The analogue, Ethylenediamine, ethoxylated and propoxylated, >1 - <8.5 moles ethoxylated, 1-8.5 moles propoxylated is an essentially non-volatile liquid at room temperature, fully miscible with water a log P of < 0.3-1.5 and a low order of toxicity. There are no toxicokinetic data for the mixed oligomers. According to Illing and Barratt (2007; 2009, both attached in Chapter 13), any toxicokinetic assessment has to be based on the properties of the initiator (ethylenediamine) and of propane-1,2-diol and ethane-1,2 -diol oligomers. The commercially available materials are mixtures containing several oligomers of different molecular weight or number of repeating units (propoxy- or ethoxy moeties). For most oligomers it is likely that both the amine groups will be capped, but for oligomers containing a single propane-1,2-diol or ethane-1,2-diol moiety, or capable of being biotransformed to such a moiety, free amine would be present.
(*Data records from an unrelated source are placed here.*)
(* ===== verification/_CoqProject ===== *)
-Q . S2P
Prelude.v
Fuel.v
Bytes.v
Json.v
Values.v
Snapshots.v
Capability.v
Interaction.v
Event.v
Aggregate.v
AggregateSpec.v
Routing.v
Bridge.v
BridgeSpec.v
Runtime.v
RuntimeSpec.v
Dto.v
Net.v
Platform.v
Convert.v
ConvertSpec.v
NativeProtocol.v
Native.v
NativeSpec.v
Examples.v
CoreTheorems.v
BridgeTheorems.v
RuntimeTheorems.v
ProtocolTheorems.v
NativeRuns.v
NativeTheorems.v
RelayProtocol.v
RelaySpec.v
Tunnel.v
RelayServer.v
RelayServerSpec.v
RelayClient.v
RelayConfig.v
RelayClientSpec.v
RelayRuns.v
RelayTheorems.v
CodexMapper.v
CodexMapperSpec.v
CodexProtocol.v
CodexApproval.v
CodexApprovalSpec.v
CodexInteractions.v
CodexInteractionsSpec.v
CodexRuns.v
CodexTheorems.v
CodexHost.v
CodexControl.v
CodexWorker.v
CodexWorkerSpec.v
CodexControlTheorems.v
CodexProxy.v
CodexProxySpec.v
CodexSource.v
CodexSourceSpec.v
CodexConfig.v
CodexProcess.v
CodexProcessSpec.v
CodexConnectionTheorems.v
Transport.v
NativeWorker.v
NativeWorkerSpec.v
NativeWorkerTheorems.v
PairingProtocol.v
PairingStore.v
PairingStoreSpec.v
PairingServer.v
PairingServerSpec.v
PairingRuns.v
PairingTheorems.v
HostRelay.v
HostRelaySpec.v
AdminSocket.v
HostCommands.v
HostCommandsSpec.v
HostTheorems.v
(** ** The cursor *)

(** What the cursor check decides, case by case. *)
Lemma validate_cursor_spec a e :
  match validate_cursor a e with
  | Ok true => e = last_event a ∧ event_session_id e = session_id (session a)
  | Ok false => event_session_id e = session_id (session a) ∧
                event_num e = (event_num (last_event a) + 1)%N
  | Err (SessionMismatch expected actual) =>
      expected = session_id (session a) ∧ actual = event_session_id e ∧ expected ≠ actual
  | Err (StaleSequence last actual) =>
      last = last_sequence a ∧ actual = event_sequence e ∧
      (counter_num actual < counter_num last)%N
  | Err (SequenceConflict sequence expected actual) =>
      sequence = event_sequence e ∧ sequence = last_sequence a ∧ e ≠ last_event a ∧
      expected = last_event_id a ∧ actual = event_id e
  | Err (SequenceGap expected actual) =>
      counter_num expected = (counter_num (last_sequence a) + 1)%N ∧
      actual = event_sequence e ∧ (counter_num expected < counter_num actual)%N
  | Err _ => False
  end.
Proof.
  unfold validate_cursor, event_num, last_sequence.
  case_bool_decide as Hs; simpl; [|done].
  destruct (N.ltb_spec (counter_num (event_sequence e))
    (counter_num (event_sequence (last_event a)))) as [Hlt|Hge]; [done|].
  case_bool_decide as Heq.
  { case_bool_decide as He; simpl; done. }
  assert (counter_num (event_sequence e) ≠ counter_num (event_sequence (last_event a))) as Hne.
  { by intros ?%counter_eq. }
  destruct (checked_next (event_sequence (last_event a))) as [expected|] eqn:En; simpl.
  - apply checked_next_Some in En. case_bool_decide as He; simpl.
    + by rewrite He.
    + assert (counter_num (event_sequence e) ≠ counter_num expected) by by intros ?%counter_eq.
      split_and!; [lia|done|lia].
  - apply checked_next_None in En. pose proof (counter_bound (event_sequence e)). lia.
Qed.

Lemma validate_cursor_false a e :
  validate_cursor a e = Ok false ↔
  event_session_id e = session_id (session a) ∧
  event_num e = (event_num (last_event a) + 1)%N.
Proof.
  split.
  - intros Hc. pose proof (validate_cursor_spec a e) as Hs. by rewrite Hc in Hs.
  - intros [Hid Hnum]. unfold validate_cursor, last_sequence, event_num in *.
    rewrite Hid. rewrite bool_decide_eq_true_2 by done. simpl.
    destruct (N.ltb_spec (counter_num (event_sequence e))
      (counter_num (event_sequence (last_event a)))); [lia|].
    rewrite bool_decide_eq_false_2 by (intros Heq; rewrite Heq in Hnum; lia).
    apply checked_next_Some in Hnum. rewrite Hnum. simpl.
    by rewrite bool_decide_eq_true_2.
Qed.

Lemma validate_cursor_true a e :
  validate_cursor a e = Ok true ↔
  e = last_event a ∧ event_session_id e = session_id (session a).
Proof.
  split.
  - intros Hc. pose proof (validate_cursor_spec a e) as Hs. by rewrite Hc in Hs.
  - intros [-> Hid]. unfold validate_cursor, last_sequence.
    rewrite Hid, bool_decide_eq_true_2, N.ltb_irrefl by done. simpl.
    by rewrite !bool_decide_eq_true_2.
Qed.
End basic.

(** ** Reachable aggregates and their history *)

Section history.
Context `{Externals}.
Implicit Types (a : SessionAggregate) (e : AgentEvent) (h : list AgentEvent).

(** [history cfg h a]: the aggregate [a] was built by applying exactly the
    events [h], in order, none of them a retry. *)
Inductive history (cfg : SessionAggregateConfig) : list AgentEvent → SessionAggregate → Prop :=
| history_init e a :
    event_wf e → from_initial_event_with_config e cfg = Ok a → history cfg [e] a
| history_step h a e a' :
    history cfg h a → event_wf e → apply e a = (a', Ok Applied) → history cfg (h ++ [e]) a'.

Lemma from_initial_Ok e cfg a :
  from_initial_event_with_config e cfg = Ok a →
  event_num e = 1%N ∧ ∃ s, event_payload e = SessionStarted s ∧
    a = MkAggregate cfg s None None ∅ ∅ None e
          (if retain_all_events cfg || (0 <? recent_event_capacity cfg)%N then [e] else []).
Proof.
  unfold from_initial_event_with_config. case_bool_decide as Hseq; simpl; [|done].
  intros Ha. split; [unfold event_num; by rewrite Hseq|].
  destruct (event_payload e); simplify_eq; eauto.
Qed.

(** The events of a list carry consecutive sequence numbers from [start + 1]. *)
Definition numbered (start : nat) (l : list AgentEvent) : Prop :=
  ∀ i e, l !! i = Some e → event_num e = N.of_nat (start + i + 1).
Lemma stop_inv cfg t cbs w : host_inv cfg w → host_inv cfg (stop t cbs w).1.
Proof.
  intros Hi. destruct (decide (host_state w = Host_Stopped)) as [Hst|Hst].
  - unfold stop. by rewrite bool_decide_eq_true_2.
  - destruct (stop_spec cfg t cbs w Hi Hst) as (rs & ps & -> & Hrs & Hout & Hps & Hoff). cbn [fst].
    apply stopped_inv; try done. intros _. rewrite <-(existsb_reverse _ rs). by apply stopped_states.
Qed.

Lemma drop_inv cfg t cbs w : host_inv cfg w → host_inv cfg (host_drop t cbs w).
Proof.
  intros Hi. destruct (stop_phases cfg t cbs w Hi) as (rs & ps & Hclear & Hloop & Hrs & Hout & Hps & Hoff).
  unfold host_drop. cbv zeta in *. rewrite Hloop. cbn [fst].
  pose proof (stopped_inv cfg w (host_state w) (reverse rs) ps false Hi Hrs Hps Hoff ltac:(done))
    as [Hreach Ho Hl Hh Hp Ha Hs [Hnd Hreg]].
  constructor; simpl in *; [done|done|done|exact Hh| | |done|].
  - by intros a p ?%elem_of_nil.
  - intros p. split; [|by intros (a & ?%elem_of_nil & _)].
    unfold permit_enter. simpl. by rewrite Hoff.
  - split; [constructor|]. by intros a ?%elem_of_nil.
Qed.
End host_stop.

(** ** Executions of a Host *)

Section host_executions.
Context `{Externals}.
Implicit Types (w : RuntimeHost).

Inductive HostOp : Type :=
| HostOp_Call (call : IngressCall)
| HostOp_RegisterProvider (t : ThreadId) (port : ProviderPort)
| HostOp_RegisterChannel (t : ThreadId) (port : ChannelPort) (scope : ChannelSubscriptionScope)
| HostOp_Subscribe (t : ThreadId) (cid : ChannelId) (sid : SessionId)
| HostOp_Unsubscribe (t : ThreadId) (cid : ChannelId) (sid : SessionId)
| HostOp_Start (cbs : list Callback)
| HostOp_Stop (t : ThreadId) (cbs : list Callback)
| HostOp_Drop (t : ThreadId) (cbs : list Callback).

(** The state an operation leaves, whatever it returns. *)
Definition run_host_op (op : HostOp) w : RuntimeHost :=
  match op with
  | HostOp_Call call => run_call call w
  | HostOp_RegisterProvider t port => (host_register_provider t port w).1
  | HostOp_RegisterChannel t port scope => (host_register_channel t port scope w).1
  | HostOp_Subscribe t cid sid => (host_subscribe t cid sid w).1
  | HostOp_Unsubscribe t cid sid => (host_unsubscribe t cid sid w).1
  | HostOp_Start cbs => (start cbs w).1
  | HostOp_Stop t cbs => (stop t cbs w).1
  | HostOp_Drop t cbs => host_drop t cbs w
  end.

(** Events are well formed, and a dropped Host has no operations of its own. *)
Definition host_op_wf (op : HostOp) w : Prop :=
  match op with
  | HostOp_Call call => call_wf call
  | HostOp_Start cbs => Forall callback_wf cbs ∧ host_alive w = true
  | HostOp_RegisterProvider _ _ | HostOp_RegisterChannel _ _ _ | HostOp_Subscribe _ _ _
  | HostOp_Unsubscribe _ _ _ | HostOp_Stop _ _ | HostOp_Drop _ _ => host_alive w = true
  end.

Inductive host_step : RuntimeHost → RuntimeHost → Prop :=
| host_step_op op w : host_op_wf op w → host_step w (run_host_op op w).

Definition reachable_host (cfg : SessionAggregateConfig) w : Prop :=
  rtc host_step (RuntimeHost_with_session_config cfg) w.

Lemma host_access_inv {A} cfg t (m : act Bridge RuntimeSubscriptionError A) op w :
  host_inv cfg w → op_wf op →
  (m (shared_bridge (bridge w))).1 = run_op op (shared_bridge (bridge w)) →
  host_inv cfg (with_access t Subscription_BridgeAccess m w).1.
Proof.
  intros Hi Hwf Hm. eapply host_inv_only_bridge; [done|].
  eapply with_access_op; [by eapply hi_owner|done|done].
Qed.

Lemma run_host_op_inv cfg op w :
  host_inv cfg w → host_op_wf op w → host_inv cfg (run_host_op op w).
Proof.
  intros Hi Hwf. destruct op; simpl in *.
  - eapply host_inv_only_bridge; [done|]. apply run_call_only_bridge; [by eapply hi_owner|done].
  - by apply host_register_provider_inv.
  - by apply host_register_channel_inv.
  - eapply (host_access_inv _ _ _ (Op_Subscribe cid sid)); [done..|by rewrite wrap_fst].
  - eapply (host_access_inv _ _ _ (Op_Unsubscribe cid sid)); [done..|by rewrite wrap_fst].
  - by apply start_inv; destruct Hwf.
  - by apply stop_inv.
  - by apply drop_inv.
Qed.

Lemma reachable_host_inv cfg w : reachable_host cfg w → host_inv cfg w.
Proof.
  unfold reachable_host. intros Hr.
  assert (∀ w0 w1, rtc host_step w0 w1 → host_inv cfg w0 → host_inv cfg w1) as Hstep.
  { induction 1 as [|? ? ? [op w2 Hwf] _ IH]; [done|]. intros Hi. by apply IH, run_host_op_inv. }
  apply (Hstep _ _ Hr), host_inv_empty.
Qed.

(** Permits issued so far are never switched on again. *)
Definition permits_extend (ps ps' : list bool) : Prop :=
  ∀ p, ps !! p = Some false → ps' !! p = Some false.

Lemma only_revokes_extend ps ps' : only_revokes ps ps' → permits_extend ps ps'.
Proof.
  intros [Hlen Htrue] p Hp.
  destruct (ps' !! p) as [[]|] eqn:E; [|done|].
  - rewrite (Htrue p E) in Hp. done.
  - apply lookup_ge_None_1 in E. apply lookup_lt_Some in Hp. lia.
Qed.

Lemma with_access_permits {E A} t (f : RuntimeAccessError → E) (m : act Bridge E A) w :
  permits (with_access t f m w).1 = permits w.
Proof. unfold with_access. case_bool_decide; [done|]. by destruct (m _). Qed.
Definition encode_session (s : AgentSession) : result ProtocolError AgentSessionDto :=
  state ← encode_agent_state (session_state s);
  connection_state ← encode_connection_state (session_connection_state s);
  created_at ← encode_timestamp (session_created_at s) "session created_at";
  updated_at ← encode_timestamp (session_updated_at s) "session updated_at";
  Ok (MkAgentSessionDto (id_to_string (session_id s)) (id_to_string (session_provider_id s))
        ((λ x, encode_text (external_id_text x)) <$> session_external_id s)
        (encode_text <$> session_title s) (encode_workspace <$> session_workspace s)
        state connection_state (MkDecimalU64 (counter_get (session_revision s)))
        created_at updated_at).

Definition decode_session (dto : AgentSessionDto) : result ProtocolError AgentSession :=
  created_at ← decode_timestamp (session_dto_created_at dto) "session created_at";
  updated_at ← decode_timestamp (session_dto_updated_at dto) "session updated_at";
  id ← parse_id SessionEntity (session_dto_id dto);
  provider_id ← parse_id ProviderEntity (session_dto_provider_id dto);
  revision ← domain (Counter_new RevisionFamily (decimal_get (session_dto_revision dto)));
  let builder :=
    set_revision
      (set_connection_state
         (set_state (AgentSession_builder id provider_id created_at)
            (decode_agent_state (session_dto_state dto)))
         (decode_connection_state (session_dto_connection_state dto)))
      revision updated_at in
  builder ← match session_dto_external_id dto with
            | Some external_id => set_external_id builder <$> domain (ExternalId_new external_id)
            | None => Ok builder
            end;
  builder ← match session_dto_title dto with
            | Some title => set_title builder <$> decode_text title
            | None => Ok builder
            end;
  builder ← match session_dto_workspace dto with
            | Some workspace => set_workspace builder <$> decode_workspace workspace
            | None => Ok builder
            end;
  domain (build builder).
Section tables.
Context {f : CapabilityFamily} {D : Type} `{Countable D}.
Variables (known : list (Capabilities f * D)) (flag_of : D → Capabilities f).
Hypothesis Hknown : complete_table known flag_of.

Lemma elem_of_encode_known value d :
  d ∈ encode_known known value ↔ ∃ c, (c, d) ∈ known ∧ contains value c = true.
Proof.
  unfold encode_known. rewrite list_elem_of_omap. split.
  - intros ([c d'] & Hin & Hc). destruct (contains value c) eqn:E; simplify_eq. eauto.
  - intros (c & Hin & Hc). exists (c, d). by rewrite Hc.
Qed.

Lemma NoDup_encode_known value : NoDup (encode_known known value).
Proof.
  destruct Hknown as (_ & Hnd & _). revert Hnd. clear Hknown. unfold encode_known.
  induction known as [|[c d] l IH]; [constructor|]. cbn [omap list_omap fmap list_fmap snd].
  intros [Hd Hnd]%NoDup_cons. destruct (contains value c); [|by apply IH].
  constructor; [|by apply IH]. intros Hin. apply Hd.
  apply list_elem_of_omap in Hin as ([c' d'] & Hin & Hc).
  destruct (contains value c'); simplify_eq. by apply (list_elem_of_fmap_2 snd _ (c', d)).
Qed.

Lemma table_entry c d :
  (c, d) ∈ known → c = flag_of d ∧ ∃ i, (i < flag_count f)%N ∧ bits c = N.shiftl 1 i.
Proof.
  destruct Hknown as (Hflag & _ & Hbits). intros [k Hk]%list_elem_of_lookup. split.
  - assert (known.*1 !! k = Some c) as Hc by by rewrite list_lookup_fmap, Hk.
    rewrite Hflag, !list_lookup_fmap, Hk in Hc. by injection Hc.
  - assert ((bits <$> known.*1) !! k = Some (bits c)) as Hc by by rewrite !list_lookup_fmap, Hk.
    rewrite Hbits, list_lookup_fmap in Hc. apply fmap_Some in Hc as (i & Hi & ->).
    apply lookup_seq in Hi as [-> Hi]. exists (N.of_nat (0 + k)). split; [lia|done].
Qed.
This is reflected in the acute toxicity data, whereby the acute toxicity of ethylenediamine and dimer is sufficient to require classification as harmful and as a skin and eye irritant and a skin sensitiser, and the there is some carry-over of eye irritancy and skin sensitisation properties to the propoxylated/ethoxylated material. However, the lack of resemblance of ethylenediamine to glycerol or porpane-1,2-diol means that the oligomers are unlikely to interfere in fat absorption mechanisms and the absorption mechanism is likely to be passive diffusion.


 


Unless the ethylenediamine is hydrolysed out from the oligomer it is unlikely to be metabolised. If released it may be N-acetylated. The propoxy groups are likely to be either conjugated or hydrolysed stepwise across the ether linkage. The new oligomer is also likely to be either conjugated or hydrolysed across the ether linkage. The three carbon elements are likely to be taken into intermediary metabolism and may eventually be exhaled as carbon dioxide.


 


The repeating alkoxylate units can be hydrolyzed from the core substance releasing individual or oligomeric glycols, thus propylene glycol is expected to be a common metabolic breakdown product. The terminal hydroxyl groups and the ionizable amino groups are structural features which are susceptible to both Phase I (oxidative catabolism) and Phase II (conjugation/elimination) reactions. The terminal hydroxyls can be oxidized to carboxylic acids and/or conjugated with the glucuronide. Likewise, the freed amines of the core EDA are expected to be metabolized by N-acetylation. The substance is expected to be excreted in urine or bile. Once absorbed, it is expected to be widely distributed in body water and not expected to bioaccumulate in tissues.


 


Based on this information, it is considered that the lower assessment factors proposed by ECETOC should adequately address the Intraspecies variability within the risk assessment.


 


References for default assessment factors:


ECETOC. 2003. Derivation of Assessment Factors for Human Health Risk Assessment. Technical Report No.86. European Centre for Ecotoxicology and Toxicology of Chemicals, Brussels, Belgium.


 


ECETOC. 2010. Guidance on Assessment Factors to Derive a DNEL. Technical Report No.110. European Centre for Ecotoxicology and Toxicology of Chemicals, Brussels, Belgium.


 


ECHA. 2012. Guidance on information requirements and chemical safety assessment. Chapter R.8: Characterisation of dose[concentration]-response for human health; November 2012.